The earliest mention of photocatalysis dates to 1911, when Dr. Alexander Eibner integrated the concept in his research. This was followed by significant improvements in 1938, by Doodeve and Kitchener, with additional improvements in 1960 and 1970 by various researchers. Research and development in photocatalysis, especially in electrochemical photolysis continued, and in 2017 Chu et al. published a critical review.

Research carried out by American Air Scrubbers since the early 2000’s has resulted in the refinement of the catalyst systems, geometry, and photocatalytic effect to optimize the performance of the systems. The technology is well developed, based on sound scientific principles, and has been tested in several applications with each iteration generating a series of improvements which American Air Scrubbers has been able to consolidate in its patented technology. In the current embodiment, “odor molecules” are oxidized; not just adsorbed or masked or filtered. Cell walls, proteins, and related components are denatured/deactivated, essentially killing the microbes. Other researchers have confirmed these effects [1].
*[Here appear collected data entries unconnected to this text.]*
(** * Unified phone controls: call lifecycle and hold-timer engine

    A shallow embedding of the state engine of the [UnifiedPhoneControls]
    Lightning web component: the handlers of the eight toolkit events, the
    two display tickers, the hold accumulator and the public read API.

    Conventions of the embedding.
    - The component instance ([this]) is the record [Widget]; a method is a
      state transformer [Method A] that returns a value and the new [this].
    - An instant is a number of milliseconds since the epoch ([Z]); a [Date]
      object is the instant it holds.  A handler runs to completion on the
      single JavaScript thread, and every [Date.now()] / [new Date()] it
      evaluates yields the same reading [now].
    - [setInterval] and [clearInterval] act on the table [timers] of live
      interval callbacks of the page; identifiers are positive, as the HTML
      timer API gives them, so an identifier is always truthy.
    - [dispatchEvent] of a toast appends to [dispatched].  [console.log]
      output and the drag, theming and button-styling code are left out:
      they read the engine fields and write none of them.
    - [Date.prototype.toISOString] is a parameter of the development.
    - JavaScript numbers are modelled by [Z]: every quantity of the engine is
      an integer far below 2^53. *)

From Stdlib Require Import ZArith List String Ascii Bool Lia DecimalString.
Import ListNotations.

Local Open Scope list_scope.
Local Open Scope string_scope.
Local Open Scope Z_scope.

(** ** Host values *)

(** [Number.prototype.toString] on an integer. *)
Definition toString (n : Z) : string := NilZero.string_of_int (Z.to_int n).

Fixpoint repeatChar (c : ascii) (n : nat) : string :=
  match n with
  | O => EmptyString
  | S n' => String c (repeatChar c n')
  end.

(** [String.prototype.padStart(targetLength, padChar)]. *)
Definition padStart (targetLength : nat) (c : ascii) (s : string) : string :=
  repeatChar c (targetLength - String.length s) ++ s.

(** Truthiness of a string: the empty string is falsy. *)
Definition truthyString (s : string) : bool :=
  match s with EmptyString => false | _ => true end.

(** Truthiness of a field that holds [null] or a number ([0] is falsy). *)
Definition truthyNumber (v : option Z) : bool :=
  match v with Some n => negb (n =? 0) | None => false end.

(** [a || b] on strings. *)
Definition orString (a b : string) : string := if truthyString a then a else b.

(** The outcome of [JSON.stringify(event.detail || {})] for one delivered
    event: the text, or the message of the exception it raises (a cyclic or
    BigInt payload, or an event object that is itself null). *)
Inductive Stringified : Type :=
| JsonOk (text : string)
| JsonThrows (message : string).

(** ** Data model *)

Record HoldSession : Type := mkHoldSession {
  sessionNumber : Z;
  startTime : string;
  endTime : string;
  duration : Z
}.

Record Toast : Type := mkToast {
  title : string;
  message : string;
  variant : string;
  mode : string
}.

Definition TimerId : Type := positive.

(** The three interval callbacks the component registers. *)
Inductive TimerKind : Type :=
| DurationTick   (* () => this.updateCallDuration() *)
| HoldTick       (* () => this.updateHoldDisplayTimer() *)
| ToolkitPoll.   (* () => this.checkAndSetupToolkitListeners() *)

(** The fields of the component, in the order of their declarations, then
    the part of the page the component acts on ([timers], [nextTimerId],
    [dispatched]). *)
Record Widget : Type := mkWidget {
  isCallActive : bool;
  callStatus : string;
  isOnHold : bool;
  isMuted : bool;
  callDuration : Z;
  formattedCallDuration : string;
  callStartTime : option Z;
  callDurationInterval : option TimerId;
  totalHoldTime : Z;
  currentHoldStart : option Z;
  holdSessions : list HoldSession;
  formattedTotalHoldTime : string;
  holdColorClass : string;
  holdTimerInterval : option TimerId;
  phoneNumber : string;
  callDirection : string;
  displayPhoneNumber : string;
  telephonyAvailable : bool;
  toolkitApiAvailable : bool;
  eventListenersSetup : bool;
  toolkitCheckInterval : option TimerId;
  debugMessages : list string;
  callEndDateTime : option Z;
  timers : list (TimerId * TimerKind);
  nextTimerId : TimerId;
  dispatched : list Toast
}.

(** The field initialisers of the class. *)
Definition initial : Widget := {|
  isCallActive := false;
  callStatus := "No Call";
  isOnHold := false;
  isMuted := false;
  callDuration := 0;
  formattedCallDuration := "00:00:00";
  callStartTime := None;
  callDurationInterval := None;
  totalHoldTime := 0;
  currentHoldStart := None;
  holdSessions := [];
  formattedTotalHoldTime := "00:00";
  holdColorClass := "hold-timer-green";
  holdTimerInterval := None;
  phoneNumber := "";
  callDirection := "";
  displayPhoneNumber := "";
  telephonyAvailable := false;
  toolkitApiAvailable := false;
  eventListenersSetup := false;
  toolkitCheckInterval := None;
  debugMessages := [];
  callEndDateTime := None;
  timers := [];
  nextTimerId := 1%positive;
  dispatched := []
|}.

(** Field assignment [this.f = v], one function per field. *)
Definition set_isCallActive (v : bool) (w : Widget) : Widget :=
  let '(mkWidget f1 f2 f3 f4 f5 f6 f7 f8 f9 f10 f11 f12 f13
                 f14 f15 f16 f17 f18 f19 f20 f21 f22 f23 f24 f25 f26) := w in
  mkWidget v f2 f3 f4 f5 f6 f7 f8 f9 f10 f11 f12 f13
           f14 f15 f16 f17 f18 f19 f20 f21 f22 f23 f24 f25 f26.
In other studies, reactive oxygen species (ROS) are emerging as important elements in the bacterial response to lethal stress. Three naturally occurring species, superoxide, hydrogen peroxide, and hydroxyl radical, are receiving the most attention [2,3]. Hydrogen peroxide, which can also be produced from superoxides, serves as a substrate for hydroxyl radical formation. This oxidative process can kill cells, since hydroxyl radical breaks nucleic acids, carbonylates proteins, and peroxidates lipids.

Bacteria contain protective proteins that can detoxify ROS (SodA, SodB, SodC, AhpCF, KatG, KatE) and counter damage (e.g., SoxRS, OxyRS, and SOS regulons). However, bacteria may also use ROS to self-destruct when stress is severe. Indeed, no protein-based mechanism has been identified that detoxifies hydroxyl radical. Association of ROS with the lethal action of multiple antibiotic classes has been taken as an example of stress-stimulated self-destruction, but complexities in the system have led to challenges. To clarify issues surrounding a debate that may have clinical importance, we review key aspects of the hypothesis that ROS contribute to antimicrobial lethality.
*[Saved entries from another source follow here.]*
Lemma nearest_Z (n : Z) :
  0 < n <= 2 ^ 53 -> (nearest (inject_Z n) == inject_Z n)%Q.
Proof.
  intros [Hn Hmax].
  assert (Hx : (0 < inject_Z n)%Q) by (rewrite <- (Zlt_Qlt 0); exact Hn).
  destruct (ilog2_spec _ Hx) as [Hlo Hhi].
  unfold nearest. set (e := ilog2 (inject_Z n)) in *.
  assert (He0 : 0 <= e).
  { assert (H : (pow2 0 < pow2 (e + 1))%Q).
    { eapply Qle_lt_trans; [| exact Hhi].
      change (pow2 0) with (inject_Z 1). rewrite <- Zle_Qle. lia. }
    apply pow2_lt_inv in H. lia. }
  assert (He53 : e <= 53).
  { assert (H : (pow2 e < pow2 54)%Q).
    { eapply Qle_lt_trans; [exact Hlo |].
      rewrite (pow2_nonneg 54) by lia. rewrite <- Zlt_Qlt. lia. }
    apply pow2_lt_inv in H. lia. }
  pose proof (pow2_pos (e - 52)) as Hu.
  destruct (Z.eq_dec e 53) as [E53 | NE].
  - assert (En : n = 2 ^ 53).
    { rewrite E53, (pow2_nonneg 53) in Hlo by lia.
      rewrite <- Zle_Qle in Hlo. lia. }
    rewrite E53. replace (53 - 52) with 1 by lia.
    assert (Eu : (pow2 1 == inject_Z 2)%Q) by (apply pow2_nonneg; lia).
    assert (Eq1 : (inject_Z n / pow2 1 == inject_Z (2 ^ 52))%Q).
    { rewrite Eu, En. reflexivity. }
    rewrite (round_half_even_comp _ _ Eq1), round_half_even_Z, Eu, En.
    reflexivity.
  - assert (Hk : 0 <= 52 - e) by lia.
    assert (Eu : (pow2 (e - 52) == / inject_Z (2 ^ (52 - e)))%Q).
    { replace (e - 52) with (- (52 - e)) by lia.
      unfold pow2. rewrite Qpower_opp. fold (pow2 (52 - e)).
      rewrite pow2_nonneg by lia. reflexivity. }
    assert (Hp : (0 < inject_Z (2 ^ (52 - e)))%Q).
    { rewrite <- (Zlt_Qlt 0). apply Z.pow_pos_nonneg; lia. }
    assert (Eq1 : (inject_Z n / pow2 (e - 52) == inject_Z (n * 2 ^ (52 - e)))%Q).
    { rewrite Eu, inject_Z_mult. field.
      intros E0. rewrite E0 in Hp. discriminate Hp. }
    rewrite (round_half_even_comp _ _ Eq1), round_half_even_Z, Eu, inject_Z_mult.
    field. intros E0. rewrite E0 in Hp. discriminate Hp.
Qed.

(** An integer of magnitude at most 2^53 is a binary64 number. *)
Lemma binary64_Z (n : Z) :
  Z.abs n <= 2 ^ 53 -> (binary64 (inject_Z n) == inject_Z n)%Q.
Proof.
  intros H. unfold binary64.
  destruct (Qcompare_spec (inject_Z n) 0) as [E | L | G].
  - symmetry. exact E.
  - assert (Hn : n < 0) by (rewrite (Zlt_Qlt n 0); exact L).
    assert (E : (- inject_Z n == inject_Z (- n))%Q)
      by (rewrite inject_Z_opp; reflexivity).
    assert (Hpos : (0 < - inject_Z n)%Q) by lra.
    rewrite (nearest_comp _ _ Hpos E), nearest_Z by lia.
    rewrite inject_Z_opp. ring.
  - assert (Hn : 0 < n) by (rewrite (Zlt_Qlt 0 n); exact G).
    apply nearest_Z. lia.
Qed.

Lemma ilog2_unique (x : Q) (e : Z) :
  (pow2 e <= x)%Q -> (x < pow2 (e + 1))%Q -> ilog2 x = e.
Proof.
  intros Hlo Hhi.
  assert (Hx : (0 < x)%Q) by (pose proof (pow2_pos e); lra).
  destruct (ilog2_spec x Hx) as [Slo Shi].
  assert (H1 : (pow2 e < pow2 (ilog2 x + 1))%Q) by lra.
  assert (H2 : (pow2 (ilog2 x) < pow2 (e + 1))%Q) by lra.
  apply pow2_lt_inv in H1, H2. lia.
Qed.

(** A binary64 number below 1 is at most [1 - 2^-53]. *)
Lemma binary64_below_one (d : Q) :
  (binary64 d == d)%Q -> (d < 1)%Q -> (d <= below_one)%Q.
Proof.
  intros Hd H1. apply Qnot_lt_le. intros Hb.
  assert (E53 : (pow2 (-53) == 1 # 9007199254740992)%Q) by reflexivity.
  assert (Em1 : (pow2 (-1) == 1 # 2)%Q) by reflexivity.
  assert (E0 : (pow2 (-1 + 1) == 1)%Q) by reflexivity.
  unfold below_one in Hb. rewrite E53 in Hb.
  assert (Hpos : (0 < d)%Q) by lra.
  assert (He : ilog2 d = -1).
  { apply ilog2_unique; [rewrite Em1; lra | rewrite E0; exact H1]. }
  unfold binary64 in Hd.
  destruct (Qcompare_spec d 0) as [C | C | C]; [lra | lra |].
  unfold nearest in Hd. rewrite He in Hd.
  replace (-1 - 52) with (-53) in Hd by lia.
  set (m := round_half_even (d / pow2 (-53))) in *.
  rewrite E53 in Hd.
  assert (A : (inject_Z (2 ^ 53 - 1) < inject_Z m)%Q).
  { change (inject_Z (2 ^ 53 - 1)) with (9007199254740991 # 1)%Q. lra. }
  assert (B : (inject_Z m < inject_Z (2 ^ 53))%Q).
  { change (inject_Z (2 ^ 53)) with (9007199254740992 # 1)%Q. lra. }
  rewrite <- Zlt_Qlt in A, B. lia.
Qed.

(** The largest binary64 below 1 times 100 rounds to a number below 100,
    so [Math.random() * 100] never reaches 100. *)
Lemma percent_below_100 (x : Q) :
  (x <= below_one)%Q -> (binary64 (x * inject_Z 100) < inject_Z 100)%Q.
Proof.
  intros H.
  assert (Hm : (x * inject_Z 100 <= below_one * inject_Z 100)%Q)
    by (apply Qmult_le_compat_r; [exact H | discriminate]).
  apply binary64_mono in Hm.
  eapply Qle_lt_trans; [exact Hm |]. vm_compute. reflexivity.
Qed.

(** Numbers the tests below use: 0.1, a sum that is not exact, a tie going
    to the even significand, and a negative number. *)
Example binary64_runs :
  (binary64 (1 # 10) == 3602879701896397 # 36028797018963968)%Q /\
  (binary64 (inject_Z 80 + binary64 (1 # 10))
   == 2818268204315443 # 35184372088832)%Q /\
  (binary64 (inject_Z (2 ^ 53 + 1)) == inject_Z (2 ^ 53))%Q /\
  (binary64 (inject_Z (2 ^ 53 + 3)) == inject_Z (2 ^ 53 + 4))%Q /\
  (binary64 (- (1 # 10)) == - (3602879701896397 # 36028797018963968))%Q /\
  (binary64 (below_one * inject_Z 100)
   == 7036874417766399 # 70368744177664)%Q.
Proof. vm_compute. repeat split; reflexivity. Qed.

End Float64Facts.

(** ** Inventory: transfer and equipment *)

Module InventoryFacts.
Import Inventory.

Lemma rows_stmt_run (w : Table -> Table) (c : Conn) : rows (stmt_run w c) = w (rows c).
Proof. reflexivity. Qed.

Lemma lookup_sql_unequip_slot (cid s : string) (t : Table) (k : string * string) :
  sql_unequip_slot cid s t !! k =
  (fun r => if decide (k.1 = cid /\ slot r = Some s)
            then mkRow (quantity r) 0 None else r) <$> t !! k.
Proof.
  unfold sql_unequip_slot. rewrite map_lookup_imap.
  destruct (t !! k); reflexivity.
Qed.

Lemma lookup_sql_upsert (cid iid : string) (q : Z) (t : Table) (k : string * string) :
  sql_upsert cid iid q t !! k =
  if decide ((cid, iid) = k)
  then Some (match t !! (cid, iid) with
             | None => mkRow q 0 None
             | Some r => mkRow (quantity r + q) (equipped r) (slot r)
             end)
  else t !! k.
Proof.
  unfold sql_upsert.
  destruct (t !! (cid, iid)) eqn:E; rewrite lookup_insert; reflexivity.
Qed.

(** A write that only clears equipment, or keeps the equipment columns of
    the rows it leaves, keeps the invariant. *)
Lemma equip_invariant_weaken (t t' : Table) :
  equip_invariant t ->
  (forall k r', t' !! k = Some r' ->
     equipped r' = 0 \/
     exists r, t !! k = Some r /\ equipped r = equipped r' /\ slot r = slot r') ->
  equip_invariant t'.
Proof.
  intros [Hs Ho] Hw. split.
  - intros cid iid r' Hr' He.
    destruct (Hw _ _ Hr') as [Hz | (r & Hr & Heq & Hsl)]; [congruence |].
    rewrite <- Hsl. apply (Hs cid iid r Hr). congruence.
  - intros cid i1 i2 r1' r2' H1 H2 He1 He2 Hsl.
    destruct (Hw _ _ H1) as [Hz | (r1 & Hr1 & Heq1 & Hsl1)]; [congruence |].
    destruct (Hw _ _ H2) as [Hz | (r2 & Hr2 & Heq2 & Hsl2)]; [congruence |].
    apply (Ho cid i1 i2 r1 r2 Hr1 Hr2); congruence.
Qed.

Lemma equip_invariant_empty : equip_invariant (∅ : Table).
Proof.
  split.
  - intros cid iid r H. rewrite lookup_empty in H. discriminate.
  - intros cid i1 i2 r1 r2 H. rewrite lookup_empty in H. discriminate.
Qed.

Lemma equip_invariant_delete (cid iid : string) (t : Table) :
  equip_invariant t -> equip_invariant (sql_delete cid iid t).
Proof.
  intros Hi. apply (equip_invariant_weaken t); [exact Hi |].
  intros k r' H. unfold sql_delete in H. rewrite lookup_delete in H.
  destruct (decide ((cid, iid) = k)); [discriminate |]. right. eauto.
Qed.

Lemma equip_invariant_decrement (q : Z) (cid iid : string) (t : Table) :
  equip_invariant t -> equip_invariant (sql_decrement q cid iid t).
Proof.
  intros Hi. apply (equip_invariant_weaken t); [exact Hi |].
  intros k r' H. unfold sql_decrement in H. rewrite lookup_alter in H.
  destruct (decide ((cid, iid) = k)) as [<- |]; [| right; eauto].
  destruct (t !! (cid, iid)) as [r |] eqn:E; [| discriminate].
  simpl in H. injection H as <-. right. exists r. auto.
Qed.

Lemma equip_invariant_upsert (cid iid : string) (q : Z) (t : Table) :
  equip_invariant t -> equip_invariant (sql_upsert cid iid q t).
Proof.
  intros Hi. apply (equip_invariant_weaken t); [exact Hi |].
  intros k r' H. rewrite lookup_sql_upsert in H.
  destruct (decide ((cid, iid) = k)) as [<- |]; [| right; eauto].
  injection H as <-.
  destruct (t !! (cid, iid)) as [r |] eqn:E; [right; exists r; auto | left; reflexivity].
Qed.

Lemma equip_invariant_unequip (cid iid : string) (t : Table) :
  equip_invariant t -> equip_invariant (sql_unequip cid iid t).
Proof.
  intros Hi. apply (equip_invariant_weaken t); [exact Hi |].
  intros k r' H. unfold sql_unequip in H. rewrite lookup_alter in H.
  destruct (decide ((cid, iid) = k)) as [<- |]; [| right; eauto].
  destruct (t !! (cid, iid)) as [r |] eqn:E; [| discriminate].
  simpl in H. injection H as <-. left. reflexivity.
Qed.

Lemma equip_invariant_unequip_slot (cid s : string) (t : Table) :
  equip_invariant t -> equip_invariant (sql_unequip_slot cid s t).
Proof.
  intros Hi. apply (equip_invariant_weaken t); [exact Hi |].
  intros k r' H. rewrite lookup_sql_unequip_slot in H.
  destruct (t !! k) as [r |] eqn:E; [| discriminate].
  simpl in H. injection H as <-.
  destruct (decide _); [left; reflexivity | right; exists r; auto].
Qed.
The optimal mode of operation of the Aria™ units in a recirculation mode. The required residence time in the system is short, and elimination of odor and microbial mater is controlled through the number of air changes in the space/volume.

1. Applications of Air Ionization for Control of VOCs and PMx Paper # 918 (Session AB-7a: Advances in, and Evaluation of, IAQ Control. Dr. Stacy L. Daniels Director of Research, Precision Air, a Division of Quality Air of Midland, Inc. 3600 Centennial Drive, Midland, MI 48642
2. Imlay JA. Pathways of oxidative damage. Annu Rev Microbiol. 2003;57:395–418.
3. Reactive oxygen species and the bacterial response to lethal stress Xilin Zhao and Karl Drlica.